> [Exercise prompt]: Repeat exactly, and only, the lines of the entries below from the one with "destruct init_sources_run as" through the one with "as (j1 & Hr1 & Hi1 & Hev1 & _).", both ends included.

━━━

(** ** The site while it runs

    React mounts the page whose element it is given in place of an element of another
    class; a click that changes no state is not drawn. *)
Definition show_page (app : loc) : EM (option (page * loc)) :=
  _ ← App_Render {| app_def := mk_def app |};
  t ← App_State {| app_def := mk_def app |};
  match page_of_tab t with
  | Some k => this ← mount_instance (buildPage k) (JObject []); mret (Some (k, this))
  | None => mret None
  end.
Definition mount_site : EM (loc * option (page * loc)) :=
  app ← mount_instance buildApp (JObject []);
  cur ← show_page app;
  mret (app, cur).

(** A request is answered; a tab of an example is clicked; a link of the site is clicked. *)
Inductive event := Fetched (n : nat) (net : string → string + string) | Tab (key t : Z) | Nav (t : Z).
Definition site_event (app : loc) (cur : option (page * loc)) (e : event) : EM (option (page * loc)) :=
  match e with
  | Fetched n net =>
      m ← mget w_ext;
      match e_jobs m !! n with
      | None => mret cur
      | Some j => _ ← on_mem (λ m, set_jobs (delete n (e_jobs m)) m); _ ← job_run j net; mret cur
      end
  | Tab key t =>
      match cur with
      | Some (k, this) => _ ← tabChange_OnClick {| page_of := k; page_def := mk_def this |} key t; mret cur
      | None => mret cur
      end
  | Nav t =>
      t0 ← App_State {| app_def := mk_def app |};
      _ ← navChange_OnClick {| app_def := mk_def app |} t;
      if (t0 =? t)%Z then mret cur else show_page app
  end.
Fixpoint site_run (app : loc) (cur : option (page * loc)) (es : list event) : EM (option (page * loc)) :=
  match es with [] => mret cur | e :: es => cur ← site_event app cur e; site_run app cur es end.
End Pages.
Arguments Shown : clear implicits.

(** The program starts with the map of files. *)
Definition empty_mem : emem := EMem [] [] [] None false [] 0.

(** ** What is to be on show

    The texts fetched so far, the keys of the requests that are not answered, the tab of the
    site, and the texts the current page can show: a page that did not start the requests
    has those that were there when it was mounted. *)
Record spec := Spec { fetched : gmap Z string; waiting : list Z; on_tab : Z; snapshot : option (gmap Z string) }.
Definition shown (s : spec) : gmap Z string := default (fetched s) (snapshot s).
Definition file_of (k : Z) : string := default "" ((list_to_map files : gmap Z string) !! k).
Definition answer_of (net : string → string + string) (k : Z) : option string :=
  match net (raw_url +:+ file_of k) with inl _ => None | inr t => Some t end.
Definition spec_step (s : spec) (e : event) : spec :=
  match e with
  | Fetched n net =>
      match waiting s !! n with
      | None => s
      | Some k => Spec (<[k := default "" (answer_of net k)]> (fetched s)) (delete n (waiting s)) (on_tab s) (snapshot s)
      end
  | Tab _ _ => s
  | Nav t => if (on_tab s =? t)%Z then s else Spec (fetched s) (waiting s) t (Some (fetched s))
  end.
Definition spec_run : spec → list event → spec := foldl spec_step.

(** The network answers every request, and the links are those of the site. *)
Definition good (e : event) : Prop :=
  match e with
  | Fetched _ net => ∀ u, ∃ t, net u = inr t
  | Tab _ _ => True
  | Nav t => is_Some (page_of_tab t)
  end.
Lemma showcase_mount_run :
  ∃ w app ia this i ks, (init_sources ≫= λ _, mount_site range_map Highlight HTML) (World empty_js empty_mem) =
      Ok ((app, Some (PExamples, this)), w) ∧
    ks ≡ₚ files.*1 ∧ site w app ia this i PExamples this i (Spec ∅ ks 0 None).
Proof.
  destruct init_sources_run as (m0 & H0 & Hs0 & Ha0 & Hst0 & Hj0 & Hm0). mstep H0. unfold mount_site.
  set (w0 := World empty_js m0) in *. assert (heap_wf (w_js w0)) as Hwf0 by (intros l; cbn; rewrite lookup_empty; by intros []).
  destruct (create_evolves (buildApp range_map Highlight HTML) (JObject []) w0 (SApp 0) Hwf0 eq_refl)
    as (j1 & Hr1 & Hi1 & Hev1 & _).
  set (w1 := World j1 m0). assert (mount_instance (buildApp range_map Highlight HTML) (JObject []) w0 = Ok (next_loc (w_js w0), w1))
    as Hm1 by (unfold mount_instance; by mstep Hr1).
  mstep Hm1. set (app := next_loc (w_js w0)) in *.
  assert (classes_wf (w_js w0)) as Hcl0 by apply classes_wf_empty.
  destruct (nav_Render_run w1 app _ 0 PExamples (ev_classes _ _ _ _ Hev1 Hcl0) Hi1 eq_refl) as (e & j2 & Hr2 & Hev2).
  set (w2 := World j2 m0). assert (inst j2 app (S (S app)) (SApp 0)) as Hi2 by (by apply Hev2).
  assert (heap_wf j2) as Hwf2 by (by apply Hev2, Hev1).
  destruct (mount_first w2 PExamples 1 start_map Hwf2 Hst0 Hs0 Ha0) as (w3 & Hr3 & Hp3 & Hev3 & Hg3 & Hs3 & Hst3 & Hj3).
  set (this := next_loc (w_js w2)) in *.
  exists w3, app, (S (S app)), this, (S (S this)), ((range_map start_map).*1). split.
  { unfold show_page. rewrite (M_bind_run (App_Render range_map Highlight HTML {| app_def := mk_def app |} ≫= _) _ w1 (Some (PExamples, this)) w3);
      [done|]. mstep Hr2. mstep (App_State_run w2 app _ _ Hi2). change (page_of_tab 0) with (Some PExamples). cbv beta iota. by mstep Hr3. }
  split; [rewrite range_ok, start_perm; apply reflexivity|]. pose proof (inst_bound _ _ _ _ Hwf2 Hi2) as [_ Hba].
  split; cbn [fetched waiting on_tab snapshot].
  - by apply Hev3.
  - by apply Hev3, Hev2, Hev1.
  - exact Hst3.
  - rewrite Hs3. exists 1, start_map. split; [exact Hs0|]. split; [by apply Hg3|]. intros k f Hf.
    destruct (Hm0 k f Hf) as (b & Hb & Hfr). exists b. split; [exact Hb|]. rewrite lookup_empty. by apply Hg3.
  - apply Hev3; [apply not_elem_of_empty|exact Hi2].
  - reflexivity.
  - exists ∅. rewrite Hs3. exact Hp3.
  - by split_and!.
  - unfold this. cbn. lia.
  - rewrite Hj3, (Hj0 : e_jobs (w_ext w2) = []). cbn [app]. apply Forall2_fmap_l, Forall2_fmap_r.
    apply Forall2_same_length_lookup. split; [done|]. intros n [k p] [k' p'] Hk Hk'. rewrite Hk in Hk'. injection Hk' as <- <-.
    assert (start_map !! k = Some p) as Hkp.
    { apply elem_of_map_to_list. rewrite <-range_ok. by eapply list_elem_of_lookup_2. }
    destruct (start_entry k p) as (f & b & Hp & Hf); [|subst p].
    { apply elem_of_map_to_list in Hkp. by rewrite start_perm in Hkp. }
    destruct (Hm0 k f Hf) as (b' & Hb' & Hfr). rewrite Hkp in Hb'. injection Hb' as <-. exists f, b.
    split; [done|]. split; [done|]. by apply Hg3.
Qed.
(* ===== verification/SmallExamples.v ===== *)
(** * The small examples

    Models, of [examples] in [src/_vendor/src/myitcv.io/react]: [hellomessage] (module
    [Hello]), [markdowneditor] (module [Markdown]), and the page of [helloworld] and of
    [helloworldbootstrap], which are the same (module [HelloWorld]). *)

From S2P Require Import Prelude React Mount Elements.

(** ** hellomessage: a component with props and children *)
Module Hello.
Record HelloMessageDef := { hello_def : ComponentDef }.
Record HelloMessageProps := { Name : string }.
#[export] Instance HelloMessageProps_eq_dec : EqDecision HelloMessageProps.
Proof. solve_decision. Defined.

#[export] Instance hello_values : ReactValues := {|
  Props := HelloMessageProps;
  State := Empty_set;
  Handler := Empty_set;
  Props_EqualsIntf p q := match q with Some q => Ok (bool_decide (p = q)) | None => Panic TypeAssertion end;
  State_EqualsIntf s _ := match s with end;
|}.
Abbreviation HM := (M (world unit)).

Definition Props_ (h : HelloMessageDef) : HM HelloMessageProps := ComponentDef_Props (hello_def h).

Definition Render (h : HelloMessageDef) : HM Element :=
  p ← Props_ h;
  let kids := [ES ("Hello " +:+ Name p)] in
  cs ← ComponentDef_Children (hello_def h);
  mret (El.Div None (kids ++ cs)).

Definition buildHelloMessage (cd : ComponentDef) : Component unit := {|
  cmp_type := RType "HelloMessageDef" "myitcv.io/react/examples/hellomessage";
  RendersElement := Render {| hello_def := cd |};
  ComponentWillMount := None;
  ComponentDidMount := None;
  ComponentWillReceivePropsIntf := None;
  GetInitialStateIntf := None;
  ComponentWillUnmount := None;
|}.
Definition HelloMessage (p : HelloMessageProps) (children : list Element) : HM Element :=
  CreateElement buildHelloMessage (Some p) children.

(** *** What it draws *)
Definition hello_view (p : HelloMessageProps) (children : list Element) : Element :=
  El.Div None (ES ("Hello " +:+ Name p) :: children).

(** [this] was given the props object of an element [HelloMessage p children]. *)
Definition given (j : js) (this : loc) (p : HelloMessageProps) (children : list Element) : Prop :=
  ∃ o, heap j !! this = Some o ∧ obj_get o reactCompProps = JObject (wrap_props (Some p) children).

Lemma given_has_props j this p cs : given j this p cs → has_props j this p.
Proof. intros (o & Ho & Hp). exists o, (wrap_props (RV := hello_values) (Some p) cs). destruct (wrap_props_get (RV := hello_values) (Some p) cs) as [-> ->]. by split_and!. Qed.

Lemma Children_run (w : world unit) this p cs :
  given (w_js w) this p cs → ComponentDef_Children (mk_def this) w = Ok (cs, w).
Proof.
  intros (o & Ho & Hp). unfold ComponentDef_Children, mbind, M_bind. cbn [elem_val mk_def cd_elem].
  rewrite (js_Get_ref _ _ _ _ Ho), Hp. cbn [js_Get]. unfold mret, M_ret. by destruct cs.
Qed.

Lemma Render_run (w : world unit) this p cs :
  given (w_js w) this p cs → Render {| hello_def := mk_def this |} w = Ok (hello_view p cs, w).
Proof.
  intros Hg. unfold Render, Props_. cbn [hello_def]. mstep (Props_has_props _ _ _ (given_has_props _ _ _ _ Hg)).
  by mstep (Children_run w this p cs Hg).
Qed.

(** A parent hands it the props object of another element. *)
Lemma hello_update_run (w : world unit) this p cs p' cs' :
  given (w_js w) this p cs →
  ∃ j', update_instance buildHelloMessage this (JObject (wrap_props (Some p') cs')) w =
      Ok (negb (bool_decide (p = p')), World j' (w_ext w)) ∧ given j' this p' cs'.
Proof.
  intros Hg. pose proof Hg as (o & Ho & Hp).
  destruct (update_evolves buildHelloMessage w this o p p' cs' (bool_decide (p = p')) Ho (given_has_props _ _ _ _ Hg) eq_refl eq_refl)
    as (j' & Hr & _ & Hj').
  exists j'. split; [exact Hr|]. exists (obj_set o reactCompProps (JObject (wrap_props (Some p') cs'))).
  split; [exact Hj'|]. by rewrite obj_get_set_eq.
Qed.

(** C26: children that change.  A message draws its name and then the children it was given.
    When its parent gives it other props and children it is drawn again if the name has
    changed, and only then: children that change under the same name are not drawn,
    although the component would draw them. *)
Theorem hello_children (w : world unit) this p cs p' cs' :
  given (w_js w) this p cs →
  Render {| hello_def := mk_def this |} w = Ok (hello_view p cs, w) ∧
  ∃ b w', update_instance buildHelloMessage this (JObject (wrap_props (Some p') cs')) w = Ok (b, w') ∧
    (b = true ↔ p ≠ p') ∧
    Render {| hello_def := mk_def this |} w' = Ok (hello_view p' cs', w') ∧
    (p = p' → cs ≠ cs' → b = false ∧ hello_view p' cs' ≠ hello_view p cs).
Proof.
  intros Hg. split; [by apply Render_run|]. destruct (hello_update_run w this p cs p' cs' Hg) as (j' & Hr & Hg').
  eexists _, _. split; [exact Hr|]. split; [case_bool_decide; naive_solver|]. split; [by apply Render_run|].
  intros -> Hne. rewrite bool_decide_eq_true_2 by done. split; [done|]. unfold hello_view. intros [= Heq]. by apply Hne.
Qed.

Definition jane : HelloMessageProps := {| Name := "Jane" |}.
Definition jane_page : world unit := World (JS {[0 := [(reactCompProps, JObject (wrap_props (Some jane) [ES "one"]))]]} 1 ∅ [] []) tt.
Lemma hello_children_witness :
  ∃ w', update_instance buildHelloMessage 0 (JObject (wrap_props (Some jane) [ES "two"])) jane_page = Ok (false, w') ∧
    Render {| hello_def := mk_def 0 |} w' = Ok (hello_view jane [ES "two"], w') ∧
    hello_view jane [ES "two"] ≠ hello_view jane [ES "one"].
Proof.
  destruct (hello_children jane_page 0 jane [ES "one"] jane [ES "two"]) as (_ & b & w' & H1 & _ & H2 & H3).
  - eexists. split; [reflexivity|reflexivity].
  - destruct (H3 eq_refl ltac:(discriminate)) as [-> Hne]. exists w'. split; [exact H1|]. split; [exact H2|exact Hne].
Defined.
End Hello.

(** ** markdowneditor: another library, and a reference to a node *)
Module Markdown.
Record MarkdownEditorDef := { md_def : ComponentDef }.
(** [remark] and [div] are pointers. *)
Record MarkdownEditorState := MkState { value : string; remark : nat; div : ptr }.
#[export] Instance MarkdownEditorState_eq_dec : EqDecision MarkdownEditorState.
Proof. solve_decision. Defined.

(** Nodes of the document: a [div], by its identity, or another one. *)
Inductive node := DivNode (id : nat) | OtherNode.
Record divRef := DivRef { dr_m : MarkdownEditorDef; dr_div : option nat }.

Inductive handler := inputChange (m : MarkdownEditorDef) | Ref_of (d : ptr).
#[export] Instance md_values : ReactValues := {|
  Props := Empty_set;
  State := MarkdownEditorState;
  Handler := handler;
  Props_EqualsIntf p := match p with end;
  State_EqualsIntf s v := Ok (bool_decide (s = v));
|}.

(** The converters made by [NewRemarkable], which are all the same, the references, and
    what was printed. *)
Record mmem := MMem { m_remarks : nat; m_refs : list divRef; m_printed : list nat }.
Abbreviation MM := (M (world mmem)).
Definition on_mem (f : mmem → mmem) : MM unit := mmodify (λ w, World (w_js w) (f (w_ext w))).

Definition State_ (m : MarkdownEditorDef) : MM MarkdownEditorState := ComponentDef_State (md_def m).
Definition SetState (m : MarkdownEditorDef) (s : MarkdownEditorState) : MM unit := ComponentDef_SetState (md_def m) s.

Definition NewRemarkable : MM nat := λ w,
  Ok (m_remarks (w_ext w), World (w_js w) (MMem (S (m_remarks (w_ext w))) (m_refs (w_ext w)) (m_printed (w_ext w)))).
Definition new_divRef (m : MarkdownEditorDef) : MM ptr := λ w,
  Ok (Some (length (m_refs (w_ext w))),
      World (w_js w) (MMem (m_remarks (w_ext w)) (m_refs (w_ext w) ++ [DivRef m None]) (m_printed (w_ext w)))).
Definition GetInitialState (m : MarkdownEditorDef) : MM MarkdownEditorState :=
  r ← NewRemarkable;
  d ← new_divRef m;
  mret (MkState "Type some *markdown* here!" r d).

Section Markdown.
(** [Render] of a converter. *)
Context (remarkable_Render : string → string).

Definition getRawMarkup (m : MarkdownEditorDef) : MM object :=
  st ← State_ m;
  mret (NewDangerousInnerHTML (remarkable_Render (value st))).

Definition md_view (m : MarkdownEditorDef) (d : ptr) (val : string) (markup : object) : Element :=
  El.Div (Some (El.with_Ref (Some (Ref_of d)) El.html_zero)) [
    El.H3 None [ES "Input"];
    El.TextArea (Some (El.TextArea_with_Value val (El.TextArea_on_html (λ p,
      El.with_ClassName "form-control" (El.with_OnChange (Some (inputChange m)) p)) El.TextArea_zero))) [];
    El.H3 None [ES "Output"];
    El.Div (Some (El.with_ClassName "well" (El.with_DangerouslySetInnerHTML (Some markup) El.html_zero))) []
  ].
Definition Render (m : MarkdownEditorDef) : MM Element :=
  s ← State_ m;
  let val := value s in
  s ← State_ m;
  markup ← getRawMarkup m;
  mret (md_view m (div s) val markup).

Definition inputChange_OnChange (m : MarkdownEditorDef) (target : string) : MM unit :=
  st ← State_ m;
  SetState m (MkState target (remark st) (div st)).

(** [Ref]: React hands over the node, or nil when it is gone. *)
Definition divRef_Ref (d : ptr) (h : option node) : MM unit :=
  match h with
  | None => mret tt
  | Some OtherNode => mpanic TypeAssertion
  | Some (DivNode id) =>
      w ← mget w_ext;
      r ← mlift (store_deref (m_refs w) d);
      _ ← on_mem (λ m, MMem (m_remarks m)
        (match d with Some a => <[a := DivRef (dr_m r) (Some id)]> (m_refs m) | None => m_refs m end) (m_printed m ++ [id]));
      ComponentDef_ForceUpdate (md_def (dr_m r))
  end.

Definition buildMarkdownEditor (cd : ComponentDef) : Component mmem :=
  let m := {| md_def := cd |} in {|
  cmp_type := RType "MarkdownEditorDef" "myitcv.io/react/examples/markdowneditor";
  RendersElement := Render m;
  ComponentWillMount := None;
  ComponentDidMount := None;
  ComponentWillReceivePropsIntf := None;
  GetInitialStateIntf := Some (GetInitialState m);
  ComponentWillUnmount := None;
|}.
Definition MarkdownEditor : MM Element := CreateElement buildMarkdownEditor None [].

(** What happens: the user types, React hands over the [div] or takes it away. *)
Inductive event := Input_ (v : string) | Node_ (h : option nat).
Definition md_event (this : loc) (e : event) : MM unit :=
  match e with
  | Input_ v => inputChange_OnChange {| md_def := mk_def this |} v
  | Node_ h =>
      s ← State_ {| md_def := mk_def this |};
      divRef_Ref (div s) (DivNode <$> h)
  end.
Fixpoint md_run (this : loc) (es : list event) : MM unit :=
  match es with [] => mret tt | e :: es => _ ← md_event this e; md_run this es end.

Definition typed (t : string) (es : list event) : string := foldl (λ t e, match e with Input_ v => v | Node_ _ => t end) t es.
Definition nodes (es : list event) : list nat := omap (λ e, match e with Node_ h => h | Input_ _ => None end) es.

Record editing (w : world mmem) (this i a : loc) (r : nat) (t : string) : Prop := {
  ed_inst : inst (w_js w) this i (MkState t r (Some a));
  ed_ref : ∃ n, m_refs (w_ext w) !! a = Some (DivRef {| md_def := mk_def this |} n);
}.

Lemma md_event_run w this i a r t e :
  editing w this i a r t →
  ∃ w' us, md_event this e w = Ok (tt, w') ∧ editing w' this i a r (typed t [e]) ∧
    m_printed (w_ext w') = m_printed (w_ext w) ++ nodes [e] ∧ updates (w_js w') = updates (w_js w) ++ us ∧
    (typed t [e] = t ∧ nodes [e] = [] ∨ this ∈ us).
Proof.
  intros [Hi (n & Hn)]. destruct e as [v|h]; cbn [md_event typed foldl].
  - unfold inputChange_OnChange, State_, SetState. cbn [md_def]. mstep (State_inst w _ _ _ Hi). cbn [remark div].
    destruct (SetState_evolves w this i _ (MkState v r (Some a)) (bool_decide (MkState v r (Some a) = MkState t r (Some a))) Hi eq_refl)
      as (j' & Hr & Hi' & _ & Hu & _); [by intros ?%bool_decide_eq_true_1|].
    eexists _, _. split; [exact Hr|]. split; [split; [exact Hi'|by exists n]|]. split; [by rewrite app_nil_r|].
    split; [exact Hu|]. destruct (bool_decide_reflect (MkState v r (Some a) = MkState t r (Some a))) as [[= ->]|]; [by left|].
    right. left.
  - mstep (State_inst w _ _ _ Hi : State_ {| md_def := mk_def this |} w = _). cbn [div]. destruct h as [id|]; cbn [fmap option_fmap option_map divRef_Ref].
    + mstep (eq_refl : mget w_ext w = Ok (w_ext w, w)).
      assert (store_deref (m_refs (w_ext w)) (Some a) = Ok (DivRef {| md_def := mk_def this |} n)) as Hd by (cbn; by rewrite Hn).
      mstep (mlift_run _ w _ Hd). eexists _, [this]. split; [reflexivity|]. split; [|split; [done|split; [done|right; left]]].
      split; [done|]. exists (Some id). cbn. apply list_lookup_insert_eq. by eapply lookup_lt_Some.
    + exists w, []. split; [done|]. split; [by split; [|exists n]|]. rewrite !app_nil_r. split; [done|]. split; [done|by left].
Qed.

Lemma md_run_run w this i a r t es :
  editing w this i a r t →
  ∃ w', md_run this es w = Ok (tt, w') ∧ editing w' this i a r (typed t es) ∧
    m_printed (w_ext w') = m_printed (w_ext w) ++ nodes es.
Proof.
  revert w t. induction es as [|e es IH]; intros w t Hw; cbn [md_run]; [exists w; by rewrite app_nil_r|].
  destruct (md_event_run w this i a r t e Hw) as (w1 & us & H1 & Hw1 & Hp1 & _). mstep H1.
  destruct (IH w1 _ Hw1) as (w' & Hr & Hw' & Hp). exists w'. split; [exact Hr|]. split; [exact Hw'|].
  rewrite Hp, Hp1, <-app_assoc. by destruct e as [|[]].
Qed.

━━━

> [Task result]:
  destruct init_sources_run as (m0 & H0 & Hs0 & Ha0 & Hst0 & Hj0 & Hm0). mstep H0. unfold mount_site.
  set (w0 := World empty_js m0) in *. assert (heap_wf (w_js w0)) as Hwf0 by (intros l; cbn; rewrite lookup_empty; by intros []).
  destruct (create_evolves (buildApp range_map Highlight HTML) (JObject []) w0 (SApp 0) Hwf0 eq_refl)
    as (j1 & Hr1 & Hi1 & Hev1 & _).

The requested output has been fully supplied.